Melody LaLuz kisses fiance Claudaniel Fabien, but only on the cheek, during their rehearsal dinner party Friday night in Elmwood Park.


Bride and Groom In Chicago Have Never Kissed


Practicing abstinence, bride and groom have never kissed

When the officiant tells Claudaniel Fabien he can kiss his bride at the altar Saturday, no one will fault the couple for a little "should I tilt my head this way, or that way?" awkwardness.

It will be the couple's very first kiss.

And that night could be their very first ... uh, back to that kiss.

"I don't know how long it'll last, but it'll be great," says a confident Melody LaLuz, 28, who is marrying 30-year-old Fabien in Chicago after a yearlong courtship and two-year friendship.

The "no-kissing" rule came up as a way to prevent things from getting out of hand.
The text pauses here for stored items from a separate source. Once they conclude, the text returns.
(* ===== verification/Prelude.v ===== *)
(** * mOS kernel: verification library

    mOS is a UNIX-like kernel for i386 PCs, in C, with its own C library. This
    library models the parts of it listed below, function by function, and
    proves what makes each of them correct; where the code does something else
    than it means to, a theorem states what it does. Paths below are relative
    to [src/src/kernel] unless they start with [libc], which is
    [src/src/libraries/libc].

    ** The parts and how they interact

    - _Memory_. The physical memory manager hands out frames from a bitmap; the
      virtual memory manager edits page tables, which it reaches only through
      the MMU by a recursive directory entry, and takes the frames of new
      tables from the physical one; [sbrk] maps frames behind the kernel heap;
      the heap allocator keeps its block list in the heap's own bytes and grows
      it by [sbrk]; a new address space takes its directory from that heap, and
      a forked one copies the parent's pages through heap pages mapped for the
      purpose; [mmap] keeps the areas of a process and maps their pages.
    - _Lists and threads_. Intrusive circular lists carry priority lists; the
      scheduler keeps the threads on five of them; semaphores put threads to
      sleep and wake them; timers hang on a list that the clock interrupt
      walks; signals interrupt threads that sleep and run handlers on the user
      stack; terminals wake the readers of a line and signal their owner.
    - _Network_. Packets carry checksummed headers; TCP runs on them, on timers
      and on the scheduler.
    - _Libraries_. String scanning, comparison and formatting, hash maps,
      circular buffers, sorting and number parsing, used by all of these.

    ** Files of the library

    - [Prelude]: outcomes, the state and error monad, machine integers, lemmas
      and tactics. [Hoare]: what a computation ends with and what it preserves.
    - [Bitmap], [Pmm]: [memory/pmm.c]; state [pmm], the bitmap words and the
      counters.
    - [Mem]: the memory class [Mem] with its laws [MemLaws], and
      [utils/string/memset.c], [memcpy.c] over it.
    - [Vmm]: [memory/vmm.c]; state [vm], that is physical memory, CR3, CR4.PSE,
      the TLB and the frame allocator; [page_walk] is the MMU.
    - [Heap]: the interface of [sbrk] to the allocator; [Sbrk]:
      [memory/sbrk.c], which implements it over [vm]; [Malloc]:
      [memory/malloc.c], which is written against it.
    - [Fork], [AddressSpace]: [vmm_fork] and [vmm_create_address_space] of
      [memory/vmm.c], on the heap over the machine.
    - [Highmem]: [memory/highmem.c]. [Mmap]: [memory/mmap.c].
    - [Dlist]: [include/list.h] at pointer level. [Plist]: [utils/plist.c].
      [Sched]: [proc/sched.c]. [Semaphore]: [locking/semaphore.c]. [Timer]:
      [system/timer.c]. [Signal]: [ipc/signal.c] and the page fault handler of
      [proc/sched.c]. [Tty]: [devices/char/n_tty.c] and [pty.c], against the
      class [Kernel] that [Signal] implements.
    - [StrScan], [Memcmp], [Strlib]: [utils/string/] and [utils/string.c].
      [Vsprintf]: [utils/vsprintf.c]. [Hashmap]: [utils/hashmap.c].
      [CircularBuffer]: [utils/circular_buffer.c]. [Sort], [Strtol]: the
      sorting, searching and number parsing of [libc/stdlib]. (The C library's
      [list.h] and libcore's [hashmap.c] are copies of the kernel's files.)
    - [Packet]: the checksums of [net/net.c] and the IPv4, UDP and TCP headers.
      [Tcp]: [net/tcp.c], [tcp_input.c], [tcp_output.c], [tcp_timer.c];
      [TcpStates], [TcpInvariant]: what its steps keep; [TcpDiagram]: its
      states against RFC 793; [TcpStream], [TcpRuns]: streams and whole
      exchanges.

    ** How code is modelled

    A C function that changes state is a computation of the monad [M]: it takes
    the state and returns a result with the new state, or a fault ([Assert] for
    a failed assertion or a panic, [Segv] for an access nothing backs, [Fuel]).
    Integers are [Z] with the wrap-around of their C type written out ([u32],
    [s32], [u8], ...). Pointers are addresses; heaps of objects are finite maps
    by address. Components that share an operation meet in a class ([Mem],
    [Heap], [Kernel]), so that clients are proved against its laws. What
    happens while a thread sleeps is a list of events, an argument; an interrupt
    between two instructions of a running TCP call is not modelled. Where a
    component takes an object from [kcalloc] but its state is not the heap, the
    address is a parameter, with the hypothesis that it is not in use. What C
    leaves uninitialised is a field of the state ([junk] of [Tcp]).

    ** What the theorems show

    - Memory: the allocator returns a frame that was free and marks it; mapping
      a page changes one translation and keeps the TLB coherent; [sbrk] and
      [kmalloc] implement a growing heap with first fit, and what is around the
      heap stays as it was ([around] of [Sbrk]); [vmm_create_address_space]
      makes a directory, and cuts the heap's list doing so; [vmm_fork], from
      the state before the call, gives the child its own copy of every page and
      leaves the parent alone; [mmap] returns a free, zeroed range.
    - Lists and threads: sequences of list operations act on sequences; the two
      rings of a priority list stay consistent and sorted; [schedule] runs the
      first thread of the best ready list and hands it to [handle_signal] when
      it has a signal, and round robin reaches everyone while the [int]
      priorities have room; a semaphore refines an abstract one; a tick runs exactly the timers that
      are due; the signal delivered is the documented one and its handler's
      return restores the interrupted context; the terminal ring is a line
      editor on a list.
    - Network: headers validate, and corruption of one word is noticed; a
      connection moves along RFC 793's diagram under the RFC's conditions or
      along the departures that [TcpDiagram] lists, delivers in-order text in
      order, completes the handshake with any well-formed options, and keeps
      every variable within its type.
    - Libraries: the word-at-a-time routines equal the byte loops; formatted
      output is the rendered text cut to the buffer and reads back; the hash
      map is a map as long as no run of slots exceeds half its table; sorting
      sorts; parsing clamps to the type.
    - What goes wrong: double allocation of a run of frames, keys lost by hash
      map removal, areas below the first one, asserts reachable from the
      network and from signals, and the others recorded as findings.

    ** Bounds and fuel

    Loops that are not structural take a number of rounds, and every theorem
    about such a loop assumes at least the rounds the code needs, or shows that
    a fixed number suffices: [2 ^ 20] rounds ([sbrk_fuel], [page_fuel]) cover
    every page of the address space; three rounds fold the carries of a
    checksum; list walks take the length of the list; string loops one round
    for each character. The loops of [vmm_fork] are the 768 tables and 1024
    entries of the code. No theorem holds because fuel runs out, except
    [tcp_zero_option_loops], which states that the loop does not end.

    ** Not modelled

    - Assembly and port I/O: interrupt entry, context switch (it is the change
      of the current thread, directory and stack), the ATA, keyboard, mouse,
      PCI and network card drivers, descriptor tables, the real-time clock.
      What they do is fixed by the hardware, not by the C code.
    - Process creation, exit and ELF loading: they compose the address space,
      open files and the assembly entry of a thread.
    - The ext2 file system, the virtual file system, the in-memory file
      systems, pipes, message
      queues and the terminals' device registration: calls through pointers
      stored in inodes to the code modelled here and to the drivers; ext2 moves
      whole blocks through the buffer of the disk driver.
    - UDP, raw and packet sockets, ARP, DHCP and DNS beyond their headers: they
      exchange packets with the network card.
    - System call dispatch and boot order; the C library beyond [libc/stdlib],
      the GUI libraries and the applications, which are user programs. *)
From Stdlib Require Import ZArith Lia Bool.
From stdpp Require Import base list gmap option.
You see, Fabien and LaLuz both teach abstinence courses to Chicago Public Schools teens. And they say they practice what they preach.

To avoid temptation while dating, they made sure they were never alone with each other in a house. When they watched movies on the couch, they snuggled sitting straight up, never lying down.

"It really tested us and encouraged us to grow closer in our hearts and our minds, just expressing things verbally," Fabien said.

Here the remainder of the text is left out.